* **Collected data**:
-*-

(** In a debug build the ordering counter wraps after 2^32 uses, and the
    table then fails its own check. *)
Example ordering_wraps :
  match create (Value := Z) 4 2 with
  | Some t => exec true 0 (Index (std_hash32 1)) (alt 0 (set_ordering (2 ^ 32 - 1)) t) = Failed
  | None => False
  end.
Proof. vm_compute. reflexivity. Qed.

-*-

* **Work to complete**: Retype each record. Keep every character as it is.

* **Completed exercise**:
(** In a debug build the ordering counter wraps after 2^32 uses, and the
    table then fails its own check. *)
Example ordering_wraps :
  match create (Value := Z) 4 2 with
  | Some t => exec true 0 (Index (std_hash32 1)) (alt 0 (set_ordering (2 ^ 32 - 1)) t) = Failed
  | None => False
  end.
Proof. vm_compute. reflexivity. Qed.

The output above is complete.